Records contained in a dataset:
╭──

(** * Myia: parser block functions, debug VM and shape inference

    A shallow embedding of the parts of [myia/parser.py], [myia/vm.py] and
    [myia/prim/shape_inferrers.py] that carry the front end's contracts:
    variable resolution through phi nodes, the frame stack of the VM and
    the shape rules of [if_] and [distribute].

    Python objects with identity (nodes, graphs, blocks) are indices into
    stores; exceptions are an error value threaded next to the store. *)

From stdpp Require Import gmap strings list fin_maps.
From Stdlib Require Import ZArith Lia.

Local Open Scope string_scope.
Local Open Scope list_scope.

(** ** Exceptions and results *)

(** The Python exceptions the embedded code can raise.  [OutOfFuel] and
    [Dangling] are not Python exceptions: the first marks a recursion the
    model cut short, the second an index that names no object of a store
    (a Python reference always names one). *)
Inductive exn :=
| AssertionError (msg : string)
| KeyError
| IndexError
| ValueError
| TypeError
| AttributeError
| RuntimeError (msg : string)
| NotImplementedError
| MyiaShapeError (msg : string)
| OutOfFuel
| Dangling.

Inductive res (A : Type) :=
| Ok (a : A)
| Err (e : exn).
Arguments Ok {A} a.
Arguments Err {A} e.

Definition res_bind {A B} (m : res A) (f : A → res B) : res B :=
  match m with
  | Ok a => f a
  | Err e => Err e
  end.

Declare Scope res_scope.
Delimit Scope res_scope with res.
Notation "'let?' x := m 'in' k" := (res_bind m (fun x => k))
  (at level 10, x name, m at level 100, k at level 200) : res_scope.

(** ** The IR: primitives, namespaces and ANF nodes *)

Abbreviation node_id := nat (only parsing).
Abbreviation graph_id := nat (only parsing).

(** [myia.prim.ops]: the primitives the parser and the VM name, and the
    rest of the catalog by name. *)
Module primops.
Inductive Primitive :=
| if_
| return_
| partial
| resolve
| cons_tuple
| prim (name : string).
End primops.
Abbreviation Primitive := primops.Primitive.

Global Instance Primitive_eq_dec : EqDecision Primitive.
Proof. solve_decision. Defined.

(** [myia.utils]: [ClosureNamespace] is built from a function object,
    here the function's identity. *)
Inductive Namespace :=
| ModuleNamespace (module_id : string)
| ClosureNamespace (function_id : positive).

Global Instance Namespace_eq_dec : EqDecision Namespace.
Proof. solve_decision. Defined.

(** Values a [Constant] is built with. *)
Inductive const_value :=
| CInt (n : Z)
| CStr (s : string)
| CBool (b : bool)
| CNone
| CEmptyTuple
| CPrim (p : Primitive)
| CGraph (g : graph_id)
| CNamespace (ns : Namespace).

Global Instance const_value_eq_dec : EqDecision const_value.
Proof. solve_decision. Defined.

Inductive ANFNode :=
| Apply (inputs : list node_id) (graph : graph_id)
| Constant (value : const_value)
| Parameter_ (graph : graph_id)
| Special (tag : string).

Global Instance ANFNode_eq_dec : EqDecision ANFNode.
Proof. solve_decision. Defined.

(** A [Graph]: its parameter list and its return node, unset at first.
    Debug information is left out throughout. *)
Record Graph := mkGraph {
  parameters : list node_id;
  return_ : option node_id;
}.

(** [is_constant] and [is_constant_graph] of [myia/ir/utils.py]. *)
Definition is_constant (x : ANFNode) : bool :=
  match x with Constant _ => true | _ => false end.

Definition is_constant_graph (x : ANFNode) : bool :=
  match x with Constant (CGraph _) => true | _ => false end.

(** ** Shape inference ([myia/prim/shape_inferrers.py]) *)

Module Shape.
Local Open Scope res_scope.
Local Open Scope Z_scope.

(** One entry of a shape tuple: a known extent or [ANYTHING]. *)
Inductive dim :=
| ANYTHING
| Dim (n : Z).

╰──
╭──

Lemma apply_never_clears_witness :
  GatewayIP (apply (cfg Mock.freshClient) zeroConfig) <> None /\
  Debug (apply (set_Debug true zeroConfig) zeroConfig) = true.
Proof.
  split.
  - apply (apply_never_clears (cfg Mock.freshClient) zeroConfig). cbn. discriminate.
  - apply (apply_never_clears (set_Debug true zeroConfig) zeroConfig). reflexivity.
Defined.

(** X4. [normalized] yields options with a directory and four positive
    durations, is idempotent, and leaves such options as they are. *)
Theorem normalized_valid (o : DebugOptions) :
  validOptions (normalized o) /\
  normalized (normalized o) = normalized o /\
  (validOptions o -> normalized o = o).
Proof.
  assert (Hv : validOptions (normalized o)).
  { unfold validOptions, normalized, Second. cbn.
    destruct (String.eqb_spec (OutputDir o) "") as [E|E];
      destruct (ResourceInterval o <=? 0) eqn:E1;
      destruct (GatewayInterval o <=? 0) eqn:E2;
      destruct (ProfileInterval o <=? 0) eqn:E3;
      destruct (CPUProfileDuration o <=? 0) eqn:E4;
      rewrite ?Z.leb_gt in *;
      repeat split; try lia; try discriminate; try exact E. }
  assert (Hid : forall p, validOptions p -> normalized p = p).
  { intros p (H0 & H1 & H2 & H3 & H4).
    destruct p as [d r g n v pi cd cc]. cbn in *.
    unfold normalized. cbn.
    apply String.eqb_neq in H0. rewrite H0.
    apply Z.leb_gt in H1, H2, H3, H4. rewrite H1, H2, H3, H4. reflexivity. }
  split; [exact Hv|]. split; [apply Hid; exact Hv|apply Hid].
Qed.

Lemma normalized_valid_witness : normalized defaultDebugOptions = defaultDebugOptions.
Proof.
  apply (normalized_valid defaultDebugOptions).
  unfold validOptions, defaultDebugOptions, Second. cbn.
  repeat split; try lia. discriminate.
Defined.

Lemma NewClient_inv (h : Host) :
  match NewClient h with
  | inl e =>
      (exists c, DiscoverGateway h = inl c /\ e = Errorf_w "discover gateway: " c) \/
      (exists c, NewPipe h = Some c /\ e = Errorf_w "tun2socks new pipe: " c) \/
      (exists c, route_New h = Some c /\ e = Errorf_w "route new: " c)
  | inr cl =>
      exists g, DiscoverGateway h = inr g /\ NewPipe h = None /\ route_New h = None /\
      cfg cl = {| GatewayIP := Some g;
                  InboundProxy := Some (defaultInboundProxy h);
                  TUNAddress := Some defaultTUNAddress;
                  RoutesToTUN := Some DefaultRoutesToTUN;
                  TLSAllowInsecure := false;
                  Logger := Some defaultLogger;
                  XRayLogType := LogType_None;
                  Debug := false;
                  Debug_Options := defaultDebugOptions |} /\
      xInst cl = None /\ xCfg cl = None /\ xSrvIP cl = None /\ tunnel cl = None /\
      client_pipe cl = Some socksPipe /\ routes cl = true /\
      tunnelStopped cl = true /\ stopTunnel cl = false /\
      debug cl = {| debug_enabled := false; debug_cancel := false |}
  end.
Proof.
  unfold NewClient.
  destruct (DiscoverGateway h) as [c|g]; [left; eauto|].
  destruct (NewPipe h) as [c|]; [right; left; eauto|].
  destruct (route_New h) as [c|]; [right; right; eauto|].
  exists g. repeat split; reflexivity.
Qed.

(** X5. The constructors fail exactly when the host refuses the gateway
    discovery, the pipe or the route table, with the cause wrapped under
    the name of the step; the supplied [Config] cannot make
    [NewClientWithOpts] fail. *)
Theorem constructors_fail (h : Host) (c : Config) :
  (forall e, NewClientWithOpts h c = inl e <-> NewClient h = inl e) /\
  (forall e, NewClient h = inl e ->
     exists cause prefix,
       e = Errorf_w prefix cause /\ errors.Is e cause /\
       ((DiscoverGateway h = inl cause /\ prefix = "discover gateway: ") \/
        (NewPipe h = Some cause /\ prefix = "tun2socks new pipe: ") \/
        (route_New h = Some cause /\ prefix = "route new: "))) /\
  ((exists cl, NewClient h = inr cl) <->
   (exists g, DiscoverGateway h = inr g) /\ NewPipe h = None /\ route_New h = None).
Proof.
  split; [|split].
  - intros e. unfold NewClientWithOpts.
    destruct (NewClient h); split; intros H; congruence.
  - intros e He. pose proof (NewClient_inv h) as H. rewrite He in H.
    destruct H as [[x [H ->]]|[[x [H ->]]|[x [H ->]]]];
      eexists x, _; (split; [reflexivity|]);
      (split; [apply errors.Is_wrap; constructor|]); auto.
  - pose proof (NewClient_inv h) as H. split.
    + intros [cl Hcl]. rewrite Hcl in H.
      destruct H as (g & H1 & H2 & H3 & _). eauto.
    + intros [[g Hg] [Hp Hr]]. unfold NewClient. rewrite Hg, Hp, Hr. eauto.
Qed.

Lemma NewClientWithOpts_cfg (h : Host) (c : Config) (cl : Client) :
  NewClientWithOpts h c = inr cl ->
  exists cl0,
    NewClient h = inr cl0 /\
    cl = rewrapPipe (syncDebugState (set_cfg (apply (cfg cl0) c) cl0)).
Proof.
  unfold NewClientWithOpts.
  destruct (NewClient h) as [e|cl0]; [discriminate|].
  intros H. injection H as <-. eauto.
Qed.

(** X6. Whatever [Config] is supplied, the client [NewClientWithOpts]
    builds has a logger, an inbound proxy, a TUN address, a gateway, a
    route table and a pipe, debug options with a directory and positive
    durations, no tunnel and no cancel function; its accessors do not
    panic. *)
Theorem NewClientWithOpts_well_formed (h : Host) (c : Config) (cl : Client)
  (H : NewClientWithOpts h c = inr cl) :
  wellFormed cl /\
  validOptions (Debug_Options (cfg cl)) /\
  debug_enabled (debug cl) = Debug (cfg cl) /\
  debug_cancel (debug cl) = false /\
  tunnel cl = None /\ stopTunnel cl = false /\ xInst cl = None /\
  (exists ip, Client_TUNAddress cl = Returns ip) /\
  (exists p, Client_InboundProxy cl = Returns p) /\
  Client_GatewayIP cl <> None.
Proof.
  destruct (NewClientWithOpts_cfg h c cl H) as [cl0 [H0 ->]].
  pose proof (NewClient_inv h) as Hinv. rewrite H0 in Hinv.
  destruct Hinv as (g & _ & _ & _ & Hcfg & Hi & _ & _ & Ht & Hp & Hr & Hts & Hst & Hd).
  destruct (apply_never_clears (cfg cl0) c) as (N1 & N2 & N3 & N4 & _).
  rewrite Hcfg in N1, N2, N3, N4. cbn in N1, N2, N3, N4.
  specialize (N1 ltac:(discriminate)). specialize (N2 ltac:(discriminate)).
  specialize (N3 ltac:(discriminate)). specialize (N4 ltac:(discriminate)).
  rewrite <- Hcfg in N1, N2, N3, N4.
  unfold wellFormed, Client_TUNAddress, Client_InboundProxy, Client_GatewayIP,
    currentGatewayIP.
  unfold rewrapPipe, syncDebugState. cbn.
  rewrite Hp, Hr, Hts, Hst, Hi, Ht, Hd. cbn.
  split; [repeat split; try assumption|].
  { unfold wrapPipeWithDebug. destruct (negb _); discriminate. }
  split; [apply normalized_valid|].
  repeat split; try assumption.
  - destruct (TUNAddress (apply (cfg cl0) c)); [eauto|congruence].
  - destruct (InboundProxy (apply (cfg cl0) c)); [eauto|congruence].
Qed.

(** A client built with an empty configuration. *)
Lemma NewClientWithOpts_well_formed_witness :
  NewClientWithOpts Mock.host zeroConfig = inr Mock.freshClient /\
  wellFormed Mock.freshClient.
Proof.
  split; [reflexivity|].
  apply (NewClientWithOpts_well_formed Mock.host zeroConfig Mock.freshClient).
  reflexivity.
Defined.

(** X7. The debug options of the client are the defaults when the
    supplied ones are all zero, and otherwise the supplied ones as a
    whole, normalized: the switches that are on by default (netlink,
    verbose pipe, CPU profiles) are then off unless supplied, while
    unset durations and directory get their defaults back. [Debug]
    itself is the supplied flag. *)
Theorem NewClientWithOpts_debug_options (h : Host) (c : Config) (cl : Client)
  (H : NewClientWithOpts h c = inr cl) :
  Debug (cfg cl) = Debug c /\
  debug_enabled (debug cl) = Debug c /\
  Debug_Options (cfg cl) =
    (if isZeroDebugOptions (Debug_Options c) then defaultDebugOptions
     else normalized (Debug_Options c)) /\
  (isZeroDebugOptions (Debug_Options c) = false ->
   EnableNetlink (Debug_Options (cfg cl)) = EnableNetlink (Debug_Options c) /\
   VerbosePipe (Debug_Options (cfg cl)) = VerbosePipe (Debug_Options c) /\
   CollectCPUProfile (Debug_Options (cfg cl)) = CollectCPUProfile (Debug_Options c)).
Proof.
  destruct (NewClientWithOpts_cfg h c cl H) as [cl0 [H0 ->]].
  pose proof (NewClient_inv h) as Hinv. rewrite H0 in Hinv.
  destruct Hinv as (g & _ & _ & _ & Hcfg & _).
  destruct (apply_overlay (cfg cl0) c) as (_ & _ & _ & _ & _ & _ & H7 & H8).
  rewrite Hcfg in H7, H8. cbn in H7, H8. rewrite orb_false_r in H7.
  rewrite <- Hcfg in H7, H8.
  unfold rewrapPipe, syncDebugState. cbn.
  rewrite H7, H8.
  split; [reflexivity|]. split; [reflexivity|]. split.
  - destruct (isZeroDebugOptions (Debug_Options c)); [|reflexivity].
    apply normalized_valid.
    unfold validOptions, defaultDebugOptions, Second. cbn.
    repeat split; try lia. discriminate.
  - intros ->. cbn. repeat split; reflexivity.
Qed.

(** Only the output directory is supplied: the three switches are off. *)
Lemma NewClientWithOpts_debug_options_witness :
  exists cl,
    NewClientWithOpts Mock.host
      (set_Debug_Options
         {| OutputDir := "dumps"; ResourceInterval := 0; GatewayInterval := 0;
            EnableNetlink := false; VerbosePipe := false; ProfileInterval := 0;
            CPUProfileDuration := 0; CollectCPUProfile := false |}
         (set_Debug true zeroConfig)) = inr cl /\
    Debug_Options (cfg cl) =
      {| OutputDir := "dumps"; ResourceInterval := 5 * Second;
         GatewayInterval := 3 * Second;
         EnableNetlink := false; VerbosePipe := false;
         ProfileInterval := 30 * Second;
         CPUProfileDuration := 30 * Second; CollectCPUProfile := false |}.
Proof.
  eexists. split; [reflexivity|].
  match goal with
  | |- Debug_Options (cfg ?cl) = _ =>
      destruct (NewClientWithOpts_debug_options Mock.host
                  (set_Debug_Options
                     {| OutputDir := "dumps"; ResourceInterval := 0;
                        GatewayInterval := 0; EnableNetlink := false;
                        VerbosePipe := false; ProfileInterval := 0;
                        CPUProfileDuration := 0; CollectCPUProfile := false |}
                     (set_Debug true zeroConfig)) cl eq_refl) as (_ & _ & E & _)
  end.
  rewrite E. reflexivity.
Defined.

╰──

_EXERCISE OBJECTIVE_
Tally the lines above that contain "zeroConfig"; give only the number.

_TASK RESULT_
8